AI seems to be a cornerstone of your efficiency model. Beyond due diligence, how do you see AI shaping the broader drug development and regulatory landscape in the next few years?

There are all types of AI applications that could have transformative effects, from way upstream in drug discovery to downstream in evaluating assets. It can save immense time in clinical development planning. We have already seen the FDA signal a desire to shift towards AI-based drug evaluation, and AI-generated regulatory submissions are going to become much more common.

This doesn’t mean we won’t need humans to help shape and develop these things, but it saves an incredible amount of time in the upfront process. In the world of rare disease, that time translates directly into earlier access for patients. The majority of rare diseases affect children, and many of those conditions have significant neurodegenerative components. These are devastating diseases where time is of the essence. Anything we can do to leverage AI to speed up the process of development and approval is something we must pursue responsibly. We should be figuring out where AI as it exists today can be leveraged right now to address these problems.

 

As you look toward the next three years, what are the primary ambitions for the accelerator, and what is your final message to the healthcare community regarding the future of rare disease?

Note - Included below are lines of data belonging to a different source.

(* ===== verification/Resp.v ===== *)
(** [Response] of [ssdb/src/net/resp.h] and [resp.cpp]: the vector of strings a
    command handler builds.  [add] prints integers into fixed buffers with
    [sprintf]: writing past them is undefined behaviour. *)
From S2P Require Import Prelude CLib Strings.

Module Response.
(** The field [resp]. *)
Definition t := list bytes.

Definition size (r : t) : Z := to_int (zlen r).
Definition push_back (s : bytes) (r : t) : t := r ++ [s].

(** [sprintf(buf, ...)] with [char buf[n]], then [push_back(buf)]. *)
Definition sprintf (n : Z) (s : bytes) : exec bytes :=
  let* _ := guard (zlen s + 1 <=? n) in Done s.

Definition add_int64 (s : Z) (r : t) : exec t :=
  let* buf := sprintf 20 (print_int s) in Done (push_back buf r).
Definition add_uint64 (s : Z) (r : t) : exec t :=
  let* buf := sprintf 20 (print_int s) in Done (push_back buf r).
Definition add_int (s : Z) (r : t) : exec t := add_int64 s r.
(** [snprintf(buf, sizeof(buf), "%f", s)] with [char buf[30]]. *)
Definition add_double (s : double) (r : t) : t := push_back (snprintf 30 (print_fixed 6 s)) r.
Definition add (s : bytes) (r : t) : t := push_back s r.

Definition push_opt (e : option bytes) (r : t) : t :=
  match e with Some m => push_back m r | None => r end.

Definition reply_status (status : Z) (errmsg : option bytes) (r : t) : t :=
  if status =? -1 then push_opt errmsg (push_back (lit "error") r)
  else push_back (lit "ok") r.

Definition reply_bool (status : Z) (errmsg : option bytes) (r : t) : t :=
  if status =? -1 then push_opt errmsg (push_back (lit "error") r)
  else if status =? 0 then push_back (lit "0") (push_back (lit "ok") r)
  else push_back (lit "1") (push_back (lit "ok") r).

Definition reply_int (status val : Z) (r : t) : exec t :=
  if status =? -1 then Done (push_back (lit "error") r)
  else add_int64 val (push_back (lit "ok") r).

Definition reply_get (status : Z) (val errmsg : option bytes) (r : t) : t :=
  if status =? -1 then push_opt errmsg (push_back (lit "error") r)
  else if status =? 0 then push_opt errmsg (push_back (lit "not_found") r)
  else push_opt val (push_back (lit "ok") r).

Definition reply_list (status : Z) (list : list bytes) (r : t) : t :=
  if status =? -1 then push_back (lit "error") r
  else foldl (fun r s => push_back s r) (push_back (lit "ok") r) list.

Lemma zlen_print_int_iff k z : 2 <= k -> zlen (print_int z) <= k <-> - 10 ^ (k - 1) < z < 10 ^ k.
Proof.
  intros Hk. assert (0 < 10 ^ (k - 1)) by (apply Z.pow_pos_nonneg; lia).
  assert (0 < 10 ^ k) by (apply Z.pow_pos_nonneg; lia).
  unfold print_int. destruct (Z.ltb_spec z 0).
  - rewrite zlen_cons. pose proof (zlen_digits (- z) ltac:(lia) (k - 1) ltac:(lia)). lia.
  - pose proof (zlen_digits z ltac:(lia) k ltac:(lia)). lia.
Qed.

(** A [double] is cut to 29 characters where an integer would overrun its buffer. *)
Lemma add_double_cut v r : exists s, add_double v r = r ++ [s] /\ zlen s <= 29 /\
  (zlen (print_fixed 6 v) <= 29 -> s = print_fixed 6 v).
Proof.
  eexists. split; [done |]. unfold snprintf. change (30 - 1) with 29. split.
  - unfold zlen, ztake. rewrite length_take. lia.
  - intros Hz. by rewrite ztake_all.
Qed.

Lemma add_int64_ok v r : - 10 ^ 18 < v < 10 ^ 19 ->
  add_int64 v r = Done (r ++ [print_int v]).
Proof.
  intros Hv. unfold add_int64, sprintf.
  assert (zlen (print_int v) <= 19) by (by apply zlen_print_int_iff).
  by rewrite (proj2 (Z.leb_le _ _)) by lia.
Qed.

(** [add] of a signed or unsigned 64-bit integer overruns its 20-byte
    buffer exactly on the values of 20 characters: those at most [-10^18],
    respectively at least [10^19]; on all others the decimal string pushed reads
    back as the value. *)
Theorem add_int64_buffer r e v :
  (is_int64 v -> (add_int64 v r = UB <-> v <= - 10 ^ 18)) /\
  (is_uint64 v -> (add_uint64 v r = UB <-> 10 ^ 19 <= v)) /\
  (is_int64 v -> - 10 ^ 18 < v ->
    exists s, add_int64 v r = Done (r ++ [s]) /\ str_to_int64 e s = Done (v, 0)) /\
  (is_uint64 v -> v < 10 ^ 19 ->
    exists s, add_uint64 v r = Done (r ++ [s]) /\ str_to_uint64 e s = Done (v, 0)).
Proof.
  assert (Hiff : add_int64 v r = UB <-> ~ (- 10 ^ 18 < v < 10 ^ 19)).
  { unfold add_int64, sprintf.
    pose proof (zlen_print_int_iff 19 v ltac:(done)) as H.
    change (10 ^ (19 - 1)) with (10 ^ 18) in H. rewrite <- H.
    destruct (Z.leb_spec (zlen (print_int v) + 1) 20); cbn; (split; [done || lia | done || lia]). }
  split_and!.
  - intros Hv. rewrite Hiff. zlia.
  - intros Hv. change (add_uint64 v r) with (add_int64 v r). rewrite Hiff. zlia.
  - intros Hv Hl. exists (print_int v). split; [apply add_int64_ok; zlia |].
    rewrite <- str_int64_print by done. apply str_to_int64_roundtrip; done.
  - intros Hv Hl. exists (print_int v). split; [apply add_int64_ok; zlia |].
    by apply str_to_uint64_print.
Qed.
End Response.
(** Whether the client asked for the scores, from the arguments as it wrote them: the
    option WITHSCORES, in any case, right after the range of ZRANGE, or anywhere after
    the bounds of ZRANGEBYSCORE. *)
Definition asks_scores (st : STRATEGY) (args : list bytes) : bool :=
  match st with
  | STRATEGY_ZRANGE | STRATEGY_ZREVRANGE =>
      match args with
      | _ :: start :: stop :: o :: _ => range_ok start stop && says_withscores o
      | _ => false
      end
  | STRATEGY_ZRANGEBYSCORE | STRATEGY_ZREVRANGEBYSCORE =>
      match args with
      | _ :: smin :: smax :: opts =>
          bool_decide (smin <> [] /\ smax <> []) && existsb says_withscores opts
      | _ => false
      end
  | _ => true
  end.

(** The reply a client of the Redis protocol expects to its request, of a given
    command, when the server answers [resp]: the names and scores of a sorted set come
    as pairs, and the keys of MGET and HMGET in the order of the request. *)
Definition reply_to (req resp : list bytes) : option Reply :=
  match req, resp with
  | c :: args, status :: vs =>
      if decide (status = lit "ok") then
        match cmd_table !! strtolower c with
        | None => Some (RArray (Some <$> vs))
        | Some (mkDesc STRATEGY_PING _ _ _) => Some (RStatus (lit "PONG"))
        | Some (mkDesc _ _ _ REPLY_STATUS) => Some (RStatus (lit "OK"))
        | Some (mkDesc _ _ _ REPLY_BULK) => v ← head vs; Some (RBulk (Some v))
        | Some (mkDesc _ _ _ REPLY_INT) => v ← head vs; Some (RInteger v)
        | Some (mkDesc STRATEGY_MGET _ _ REPLY_MULTI_BULK) =>
            ps ← pairs_of vs; Some (RArray (mget_values args ps))
        | Some (mkDesc STRATEGY_HMGET _ _ REPLY_MULTI_BULK) =>
            match args with
            | [] => None
            | _ :: keys => ps ← pairs_of vs; Some (RArray (mget_values keys ps))
            end
        | Some (mkDesc st _ _ REPLY_MULTI_BULK) =>
            if asks_scores st args then Some (RArray (Some <$> vs))
            else ps ← pairs_of vs; Some (RArray (Some <$> ps.*1))
        end
      else if decide (status = lit "not_found") then Some (RBulk None)
      else if decide (status = lit "noauth") then Some (RError (lit "NOAUTH " ++ default [] (head vs)))
      else if decide (status ∈ [lit "error"; lit "fail"; lit "client_error"]) then
        Some (RError (lit "ERR " ++ default [] (head vs)))
      else Some (RError (lit "ERR server error"))
  | _, _ => None
  end.

Lemma byscore_options_scores l : forall al w o c,
  (byscore_options l al w o c).1.1 = if existsb says_withscores l then lit "withscores" else w.
Proof.
  induction l as [| s l IH]; intros al w o c; [done |]. cbn [byscore_options existsb].
  destruct (if al then _ else _) as [[o' c'] al']. unfold says_withscores at 1.
  destruct (decide (strtolower s = lit "withscores")) as [E | E].
  - rewrite IH, E, bool_decide_true by done. cbn [orb]. by destruct (existsb _ l).
  - rewrite bool_decide_false by done. cbn [orb]. by case_decide; rewrite IH.
Qed.

(** The commands the table gives these strategies are not called "withscores". *)
Lemma cmd_not_withscores c d : cmd_table !! c = Some d -> ssdb_cmd d <> lit "withscores".
Proof.
  intros E. assert (map_Forall (fun _ d => ssdb_cmd d <> lit "withscores") cmd_table) as Hall.
  { apply (bool_decide_unpack _). vm_compute. exact I. }
  exact (map_Forall_lookup_1 _ _ c d Hall E).
Qed.

Lemma zrange_scores c d r a0 args rs : cmd_table !! c = Some d -> recv_string r = rs ->
  strategy d = STRATEGY_ZRANGE \/ strategy d = STRATEGY_ZREVRANGE ->
  convert_zrange d (a0 :: args) = Done rs -> with_scores r d = Done (asks_scores (strategy d) args).
Proof.
  intros _ Er Hs E. unfold with_scores. rewrite decide_True, Er by done. f_equal.
  assert (asks_scores (strategy d) args = asks_scores STRATEGY_ZRANGE args) as -> by by destruct Hs as [-> | ->].
  unfold convert_zrange in E. cbn [asks_scores].
  destruct args as [| name [| start [| stop opts]]]; try (injection E as <-; by rewrite bool_decide_false).
  assert (strategy d <> STRATEGY_REMRANGEBYSCORE) as Hn by (intros E'; rewrite E' in Hs; by destruct Hs).
  unfold range_ok. destruct (str_to_int64 0 start) as [[x ?] | |]; [| done..].
  cbn [ebind] in E. destruct (str_to_int64 0 stop) as [[y ?] | |]; [| done..]. cbn [ebind] in E.
  destruct ((0 <=? x) && (0 <=? y) || (y =? -1)).
  - destruct (if y =? -1 then _ else _) as [size | |]; [| done..]. cbn [ebind] in E. injection E as <-.
    destruct opts as [| o opts]; [by rewrite bool_decide_false |]. unfold says_withscores. cbn.
    by apply bool_decide_ext; split; [intros [=] | intros ->].
  - cbn [ebind] in E. injection E as <-. by destruct opts; rewrite bool_decide_false.
Qed.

This year, we will demonstrate a new commercial model with our work on our current gene therapy asset, and we will soon be announcing our first clinical-stage programme. We will begin the process of proving out a different model for advancing these clinical-stage programmes, sometimes directly out of academic medical institutions. Through the CGT Exchange, we will demonstrate how to reshape the marketplace and create a new class of assets that attract investors focused on both value and societal impact.

Ultimately, we are not going to get there without multi-stakeholder collaboration. We need government and regulators to be adaptive and consistent. The FDA has suggested they recognise that rare and ultra-rare treatments must be approached differently, but now the action needs to align with that messaging. From an industry perspective, we need to rethink the ethical obligation of good science. When the science is there, what is the obligation to get it to patients who may not represent the most lucrative market, but for whom the benefit is transformative? We also need different conversations with payers, getting them involved further upstream. As a non-profit, we can be a proving ground for different pricing models. Our current systems were not designed for these therapies, and those processes are taking longer than the science to catch up. Engaging stakeholders earlier and creatively is going to be required if we are to get where we need to be.